From: Efrain Ramirez (eramirezt@coqui.net)
Sat Nov 20 06:01:17 2004


Why at OR?

>At Fri, 19 Nov 2004, Garry E. Siegel, M.D. wrote:
>
>Thanks for the comments.
>
>She got Mtx 50 mg/m2 this AM when I posted.
>
>John, I have been less than impressed with methotrexate when HCG levels
>are higher, but this is one of the circumstances in which I think it is
>my first choice. Remember, I've already D and C/scoped her this fall
>for a similar scenario, and offered it to her. She basically would do
>whatever I suggested.
>
>Robert, that article is on my "to do" list, always long and I'm always
>behind in my reading.
>
>Richard, I agree with Robert--sitting tight with what we all think is an
>ectopic rubs me the wrong way.
>
>Garry
>
>At Fri, 19 Nov 2004, Dr. John Provatopoulos B.Sc. M.D.C.M. F.R.S.C.
>wrote:
>>
>>At Fri, 19 Nov 2004, Garry E. Siegel, M.D. wrote:
>>>
>>>Opinions welcome.
>>>
>>>40 YO P1021 with an abnormal pregnancy.
>>>
>>>1st delivery by C/S 11 years ago, different husband
>>>
>>>Feb 04 came in with infertility, pain, etc. Lapscope planned but
>>>conceived and had a chemical pregnancy with the peak HCG of 700. This
>>>resolved without any treatment.
>>>
>>>June 04 Lapscope showed stage 2 endo with adhesiolysis done.
>>>
>>>September 04 conceived again, HCG rose abnormally to around 3000, uterus
>>>empty, some mild pain.

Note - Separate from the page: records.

Lemma groupHolds_post r m mp g :
  related m mp ->
  groupHolds env r mp g = implb (nonEmpty (post r m g)) (anyOf env (post r m g) mp).
Proof. intros Hrel. unfold groupHolds, post. by rewrite (related_src _ _ Hrel). Qed.

(** The verdict on the groups of a rule: a failing group fails afterwards too,
    and the verdicts agree when nothing is pending. *)
Definition preDone (r : abstractDefaultRule) (m : InboundContext) : bool :=
  forallb (fun g => implb (nonEmpty (pre r m g)) (anyOf env (pre r m g) m)) groups.

Lemma preDone_post r m mp :
  related m mp -> safeWhenIgnoring m (safe_items (m_IPCIDRMatchSource m) r) ->
  (preDone r m = false -> forallb (groupHolds env r mp) groups = false) /\
  (pending r m = false -> forallb (groupHolds env r mp) groups = preDone r m).
Proof.
  intros Hrel Hs.
  assert (Hg : forall g, g <> DstAddr \/ pending r m = false ->
    groupHolds env r mp g = implb (nonEmpty (pre r m g)) (anyOf env (pre r m g) m)).
  { intros g Hg. rewrite (groupHolds_post _ m) by done.
    rewrite (any_pre_post r m mp) by done. by rewrite (pre_post r m) by done. }
  assert (Heq : pending r m = false -> forallb (groupHolds env r mp) groups = preDone r m).
  { intros Hp. apply forallb_ext_in. intros g _. apply Hg. by right. }
  split; [|done]. intros Hd. destruct (pending r m) eqn:Hp; [|by rewrite Heq].
  unfold preDone in Hd. cbn [forallb groups] in *.
  rewrite (proj1 (pending_pre _ _ Hp)) in Hd. cbn [anyOf existsb] in Hd.
  rewrite (Hg SrcAddr), (Hg SrcPort), (Hg DstPort) by (left; discriminate). change (nonEmpty []) with false in Hd. cbn [implb] in Hd.
  rewrite !andb_false_iff in Hd |- *. intuition congruence.
Qed.

Definition mergedDone (r : abstractDefaultRule) (m : InboundContext) (b : abstractDefaultRule)
    (mb : InboundContext) : bool :=
  forallb (fun g => implb (nonEmpty (pre r m g) || nonEmpty (pre b mb g))
                      (anyOf env (pre r m g) m || anyOf env (pre b mb g) mb)) groups.

(** The two rules leave nothing about the destination address that one of them
    decides and the other one leaves pending. *)
Definition noMix (r : abstractDefaultRule) (m : InboundContext) (b : abstractDefaultRule)
    (mb : InboundContext) : Prop :=
  pending r m || pending b mb = true -> pre r m DstAddr = [] /\ pre b mb DstAddr = [].

Lemma mergedDone_post r m mp b mb mbp :
  related m mp -> safeWhenIgnoring m (safe_items (m_IPCIDRMatchSource m) r) ->
  related mb mbp -> safeWhenIgnoring mb (safe_items (m_IPCIDRMatchSource mb) b) ->
  noMix r m b mb ->
  (mergedDone r m b mb = false -> forallb (mergedHolds env r mp b mbp) groups = false) /\
  (pending r m || pending b mb = false ->
   forallb (mergedHolds env r mp b mbp) groups = mergedDone r m b mb).
Proof.
  intros Hrel Hs Hrelb Hsb Hmix.
  assert (Hg : forall g, g <> DstAddr \/ pending r m || pending b mb = false ->
    mergedHolds env r mp b mbp g =
    implb (nonEmpty (pre r m g) || nonEmpty (pre b mb g))
      (anyOf env (pre r m g) m || anyOf env (pre b mb g) mb)).
  { intros g Hg. unfold mergedHolds.
    rewrite (related_src _ _ Hrel), (related_src _ _ Hrelb). fold (post r m g) (post b mb g).
    assert (g <> DstAddr \/ pending r m = false) by (rewrite orb_false_iff in Hg; naive_solver).
    assert (g <> DstAddr \/ pending b mb = false) by (rewrite orb_false_iff in Hg; naive_solver).
    rewrite (any_pre_post r m mp), (any_pre_post b mb mbp) by done.
    by rewrite (pre_post r m), (pre_post b mb) by done. }
  assert (Heq : pending r m || pending b mb = false ->
                forallb (mergedHolds env r mp b mbp) groups = mergedDone r m b mb).
  { intros Hp. apply forallb_ext_in. intros g _. apply Hg. by right. }
  split; [|done]. intros Hd.
  destruct (pending r m || pending b mb) eqn:Hp; [|by rewrite Heq].
  unfold mergedDone in Hd. cbn [forallb groups] in *.
  destruct (Hmix Hp) as [H1 H2]. rewrite H1, H2 in Hd. cbn [anyOf existsb] in Hd.
  rewrite (Hg SrcAddr), (Hg SrcPort), (Hg DstPort) by (left; discriminate).
  change (nonEmpty []) with false in Hd. cbn [implb orb] in Hd.
  rewrite !andb_false_iff in Hd |- *. intuition congruence.
Qed.

(** The state [evaluateGroups] leaves. *)
Definition afterGroups (r : abstractDefaultRule) (m : InboundContext) : InboundContext :=
  if pending r m
  then set_Deferred m (Z.lor (m_DeferredIPCIDRMatchGroups m) ruleMatchDestinationAddress) else m.

Definition preGroups (r : abstractDefaultRule) (m : InboundContext) : ruleGroupMatch :=
  mkGroupMatch (mask (fun g => nonEmpty (pre r m g))) (mask (fun g => anyOf env (pre r m g) m)).

Lemma evaluateGroups_pre r m : evaluateGroups env r m = (preGroups r m, afterGroups r m).
Proof. apply evaluateGroups_eq. Qed.

Lemma preGroups_done r m : ruleGroupMatch_done (preGroups r m) = preDone r m.
Proof. apply done_mask. Qed.

Lemma afterGroups_same r m : afterGroups r m ≈c m.
Proof. unfold afterGroups. by destruct (pending r m). Qed.

Lemma afterGroups_deferred r m :
  m_DeferredIPCIDRMatchGroups m = 0 ->
  m_DeferredIPCIDRMatchGroups (afterGroups r m) = pendingMask (pending r m).
Proof. intros H. unfold afterGroups. destruct (pending r m); cbn; by rewrite H. Qed.

Lemma evaluateForMerge_pre b m :
  evaluateForMerge env b m =
  (if allOf env (items b) m then preGroups b m else mkGroupMatch 0 0,
   allOf env (items b) m, afterGroups b m).
Proof.
  unfold evaluateForMerge. rewrite evaluateGroups_pre.
  fold (allOf env (items b) (afterGroups b m)).
  rewrite (allOf_same env _ _ _ (afterGroups_same b m)). by destruct (allOf env (items b) m).
Qed.

Lemma merged_done r m b mb :
  ruleGroupMatch_done (mergeWith (preGroups r m) (preGroups b mb)) = mergedDone r m b mb.
Proof. unfold mergeWith, preGroups. cbn [required satisfied]. by rewrite !mask_lor, done_mask. Qed.

Lemma merged_ldiff p r m b mb :
  Z.ldiff (pendingMask p) (satisfied (mergeWith (preGroups r m) (preGroups b mb)))
  = pendingMask (p && negb (anyOf env (pre r m DstAddr) m || anyOf env (pre b mb DstAddr) mb)).
Proof. unfold mergeWith, preGroups. cbn [required satisfied]. by rewrite mask_lor, pending_ldiff. Qed.

Lemma pre_ignoring r m :
  m_IgnoreDestinationIPCIDRMatch m = true -> pre r m DstAddr = destinationAddressItems r.
Proof. intros H. unfold pre. cbn [groupItems]. by rewrite H, orb_true_r, app_nil_r. Qed.

Lemma separated_noMix r m b mb s :
  mergeableRule s = Some b ->
  m_IgnoreDestinationIPCIDRMatch mb = m_IgnoreDestinationIPCIDRMatch m ->
  safeWhenIgnoring m (separated r (m_IPCIDRMatchSource m) s (m_IPCIDRMatchSource mb)) ->
  noMix r m b mb.
Proof.
  intros Hb Hig Hs Hp. assert (Hi : m_IgnoreDestinationIPCIDRMatch m = true).
  { unfold pending in Hp. rewrite Hig in Hp. by destruct (m_IgnoreDestinationIPCIDRMatch m). }
  specialize (Hs Hi). unfold separated in Hs. rewrite Hb in Hs.
  rewrite !pre_ignoring by congruence. unfold pending in Hp. rewrite Hig, Hi in Hp.
  split; apply nonEmpty_nil;
    destruct (nonEmpty (destinationAddressItems r)), (nonEmpty (destinationAddressItems b)),
      (nonEmpty (destinationIPCIDRItems r)), (nonEmpty (destinationIPCIDRItems b)),
      (m_IPCIDRMatchSource m), (m_IPCIDRMatchSource mb); cbn in *; congruence.
Qed.

(** ** The three-valued verdict *)

(** [res] is the verdict and the metadata the engine leaves, [holds] what the
    semantics says afterwards; [can] tells whether the rule can defer. *)
Definition sound (m : InboundContext) (can : bool) (res : bool * InboundContext) (holds : bool) : Prop :=
  snd res ≈c m /\
  exists q, m_DeferredIPCIDRMatchGroups (snd res) = pendingMask q /\
    (m_IgnoreDestinationIPCIDRMatch m && can = false -> q = false) /\
    (if fst res then q = false -> holds = true else holds = false).

Definition sound_set (s : RuleSet) : Prop :=
  forall m mp, m_DeferredIPCIDRMatchGroups m = 0 -> related m mp ->
    safeWhenIgnoring m (safe_set (m_IPCIDRMatchSource m) s) ->
    sound m (canDefer_set (m_IPCIDRMatchSource m) s) (RuleSet_Match env s m) (spec_set env s mp).

Definition sound_rule (h : HeadlessRule) : Prop :=
  forall m mp, m_DeferredIPCIDRMatchGroups m = 0 -> related m mp ->
    safeWhenIgnoring m (safe_rule (m_IPCIDRMatchSource m) h) ->
    sound m (canDefer_rule (m_IPCIDRMatchSource m) h) (HeadlessRule_Match env h m)
      (spec_rule env h mp).

(** One iteration of a collecting loop, from the state the snapshot was taken in. *)
Lemma finish_sound m0 p m matched :
  m_DeferredIPCIDRMatchGroups m0 = pendingMask p ->
  ResetRuleCache m = ResetRuleCache m0 ->
  snd (finishDeferred (snapshotRuleMatch m0) m matched (pendingMask matched)) ≈c m0 /\
  m_DeferredIPCIDRMatchGroups
    (snd (finishDeferred (snapshotRuleMatch m0) m matched (pendingMask matched)))
  = pendingMask (p || matched).
Proof.
  intros Hp Hm. unfold finishDeferred. destruct matched; cbn [snd].
  - split; [rewrite set_Deferred_same; by apply restore_same|].
    change (Z.lor (m_DeferredIPCIDRMatchGroups m0) (pendingMask true) = pendingMask (p || true)).
    rewrite Hp. apply pending_lor.
  - split; [by apply restore_same|]. rewrite restore_deferred, Hp. by rewrite orb_false_r.
Qed.

Lemma mergeable_inv s b :
  mergeableRule s = Some b -> exists tag md, s = mkRuleSet tag [DefaultHeadlessRule b] md.
Proof.
  destruct s as [tag rules md]. unfold mergeableRule, mergeableRuleIn. cbn [set_rules].
  destruct rules as [|[]  [|]]; try done.
  destruct (rule_invert r || _); [done|]. intros [= ->]. eauto.
Qed.

Lemma safe_default_items src r : safe_default src r = true -> safe_items src r = true.
Proof. destruct r. cbn [safe_default]. intros H. by apply andb_prop in H as [H _]. Qed.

D and C--no villi, lapscope--no tubal preg,
>>>adhesions much better. HCG fell after that without therapy.
>>>
>>>Now:
>>>
>>>HCG rising slowly, latest values:
>>>11/12--800, 11/15--1100, 11/18--1500. Uterus empty, no free fluid, no
>>>symptoms.
>>>
>>>I am quite certain this is not a viable pregnancy.
>>>
>>>I am aware of studies saying you should empty the uterus before giving
>>>methotrexate, but I don't have an easy way to do this without an OR
>>>trip.
>>>
>>>What would you do?
>>>
>>>Garry
>>>
>>>--
>>>Garry E. Siegel, M.D.
>>>Private Practice
>>>Roswell, GA
>>>
>>D & C followed by scope if necessary. Methotrexate is way over rated,
>>its been show to be more expensive to the system and patient, I have had
>>to take two the the o.r. treated at teching centers and then discharged
>>both had bellies full of blood. About the only time I would consider
>>methotrexate is for early cornul or cerivcal ectopics.
>>
>>--
>> Take care, John
>>
>--
>Garry E. Siegel, M.D.
>Private Practice
>Roswell, GA
>

--
"The opposite of a correct statement is a false statement.
But the opposite of a profound truth may well be another profound truth."